More importantly, Mr. Trump’s much-touted renegotiated NAFTA is by all accounts dead in the water with this Congress. The Democratically controlled House of Representatives will not give him a win under almost any circumstances. Further, generally pro free-trade Republicans are vocally unhappy about the retention of U.S. tariffs on steel and aluminum vis à vis Canada and Mexico and the resulting retaliatory tariffs on American products designed to inflict maximum political pain.

The President’s threat to give six-month notice of withdrawal from the existing NAFTA in order to force passage of the new agreement also rings hollow in the run-up to an election. Imagine the firestorm from Republicans in the more than 30 states (many Republican-controlled at federal and state levels) where Canada is their largest trading partner. The same is true for the tier of southern states that trade significantly with Mexico.

At the same time, despite the bluster, there is little progress in U.S. trade negotiations with Japan or the EU.

That means that all Mr. Trump’s trade-related eggs are in the China basket, and the Chinese side recognizes this and is acting accordingly.

Mr. Trump, the self-styled “tariff man,” has much less leverage than he claims as a means of prying concessions from the Chinese. A further escalation in U.S. tariffs accompanied by Chinese retaliation will hurt the American economy in terms of significantly higher costs to business and consumers and will inspire both a political backlash and further risk of a deteriorating economy, led by the stock market, at precisely the wrong time in the electoral cycle.

By contrast, the authoritarian Chinese regime is much better able to weather the storm of additional tariffs and, in fact, can benefit domestically by exhorting patriotism against foreign aggression. Unlike the United States, China can play the long game.

Mr. Trump has effectively acknowledged this asymmetry in leverage in one of his recent tweets justifying additional tariffs by speculating on the Chinese hope for a less adversarial Democratic president after a deliberately drawn-out process.

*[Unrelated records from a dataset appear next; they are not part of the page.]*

(** The frames on the wire are numbered by rounds, from 0. *)
Lemma wire_numbers P fuel x s :
  (P → kick_succeeds) → (P → ∀ tr, os_signals tr = []) → xr_inv o mac base P x s →
  let total := frames_to_send o + DEFAULT_NUM_FLUSH_PACKETS in
  ∃ ns, Forall2 (xcarries o mac) (xdp_wire fuel o x s) ns ∧
    ns `sublist_of` seqZ (sleeps (trace s)) (total - sleeps (trace s)) ∧
    (P → tx_room → total - sleeps (trace s) < Z.of_nat fuel →
     ns = seqZ (sleeps (trace s)) (total - sleeps (trace s))).
Proof.
  intros Hk Hs. revert x s. induction fuel as [|fuel IH]; intros x s HI total.
  { pose proof (xr_bound _ _ _ _ _ _ HI). exists [].
    split; [by constructor|]. split; [apply sublist_nil_l|lia]. }
  pose proof (xdp_round_ok o mac base P Hwf Hk Hs x s HI) as H. cbn [xdp_wire].
  unfold wp in H. destruct (xdp_round o x s) as [[[x'|[]]|c| |] s'];
    cbn [fst snd xround_post] in H; try done.
  2-3: exists []; split; [by constructor|]; split; [apply sublist_nil_l|intros p _ _].
  2: { destruct H as (_ & _ & _ & Es & _ & Hp). rewrite <- Es, (Hp p).
       unfold total. by rewrite Z.sub_diag. }
  2: { destruct H as (_ & _ & Hp). by destruct (Hp p). }
  destruct H as (HI' & Ei & tr & _ & Hnew).
  destruct (IH x' s' HI') as (ns & Hns & Hsub & Hall).
  pose proof (xr_bound _ _ _ _ _ _ HI') as Hb.
  rewrite (xr_i _ _ _ _ _ _ HI), (xr_i _ _ _ _ _ _ HI') in Ei.
  rewrite Ei in Hsub, Hall, Hb. fold total in Hb, Hsub, Hall.
  assert (seqZ (sleeps (trace s)) (total - sleeps (trace s))
    = sleeps (trace s) :: seqZ (sleeps (trace s) + 1) (total - (sleeps (trace s) + 1))) as Eseq.
  { rewrite seqZ_cons by lia. f_equal; f_equal; lia. }
  rewrite Eseq. destruct Hnew as [[Ed Hroom]|[Ed Hf]].
  - rewrite Ed, Z.eqb_refl. exists ns. split; [done|]. split; [by apply sublist_cons|].
    intros _ Hr. by destruct Hroom.
  - rewrite Ed, (proj2 (Z.eqb_neq _ _)) by lia. exists (sleeps (trace s) :: ns). split.
    + constructor; [|done]. by eapply sent_carries.
    + split; [by apply sublist_skip|]. intros p Hr Hfuel. f_equal. apply Hall; [done..|lia].
Qed.
End sender.

(** ** Lemmas: the receiver *)

Lemma load_dma {OS : txrx_os} (m dma : gmap Z Z) addr f :
  (∀ i b, f !! i = Some b → dma !! (addr + Z.of_nat i) = Some b) →
  load (dma ∪ m) addr (length f) = f.
Proof.
  intros H. apply list_eq. intros i. unfold load. rewrite list_lookup_fmap.
  destruct (decide (i < length f)%nat) as [Hi|Hi].
  - rewrite lookup_seq_lt by done. destruct (lookup_lt_is_Some_2 f i Hi) as [b Hb].
    rewrite Hb. simpl. unfold byte_at. by erewrite lookup_union_Some_l by by apply H.
  - rewrite lookup_seq_ge, (proj2 (lookup_ge_None f i)) by lia. done.
Qed.

Section receiver.
Context (o : user_opt) (mac : list Z).
Hypothesis Hwf : opt_wf o.
Hypothesis Hmac : mac_wf mac.

(** The number in a frame. *)
Definition fnum (f : list Z) : Z := pl_seq f off_payload.

Lemma xdp_frame_length payload :
  length payload = Z.to_nat (packet_size o) →
  length (xdp_frame o mac payload) = Z.to_nat (packet_size o).
Proof.
  intros Hl. pose proof (wf_size o Hwf). unfold xdp_frame.
  rewrite length_app, length_take, (tsn_header_length o mac Hmac), Hl. lia.
Qed.

Lemma xpacket_num n t f : xpacket o mac n t f → fnum f = n.
Proof.
  intros (payload & Hl & -> & _ & <- & _). pose proof (wf_size o Hwf).
  unfold fnum, pl_seq, xdp_frame, off_payload. do 2 f_equal.
  rewrite read_at_skip by (by apply tsn_header_length). apply read_at_take.
  unfold off_seq. lia.
Qed.

Lemma xcarries_num f n : xcarries o mac f n → fnum f = n.
Proof. intros [t H]. by eapply xpacket_num. Qed.

Context {OS : txrx_os} (o' : user_opt) (inputs : list (option (list Z))) (rfuel : nat).
Hypothesis Hin : xinputs_of inputs.
Hypothesis Hroom : fill_room.
Hypothesis Hrfuel : (0 < rfuel)%nat.
Implicit Types s : st txrx_glob call.

Record rx_ready s : Prop := {
  rr_xsk : is_Some (glob_xskinfo (glob s));
  rr_size : umem_size (glob s) = UMEM_SIZE;
  rr_halt : halt_tx_sig (glob s) = 0
}.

Unfortunately for the world trading system, a U.S.-China deal will probably not result in the liberalizing reforms in China that conform more closely with existing World Trade Organization standards, thereby benefiting all member states. It is more likely that the deal will centre on some transactional arrangements that improve U.S. access to the Chinese market, albeit to the detriment of third parties such as Canada. As in the recently concluded NAFTA renegotiation, Mr. Trump will, however, spin marginal change as a major victory and hope voters will not know or care about reality.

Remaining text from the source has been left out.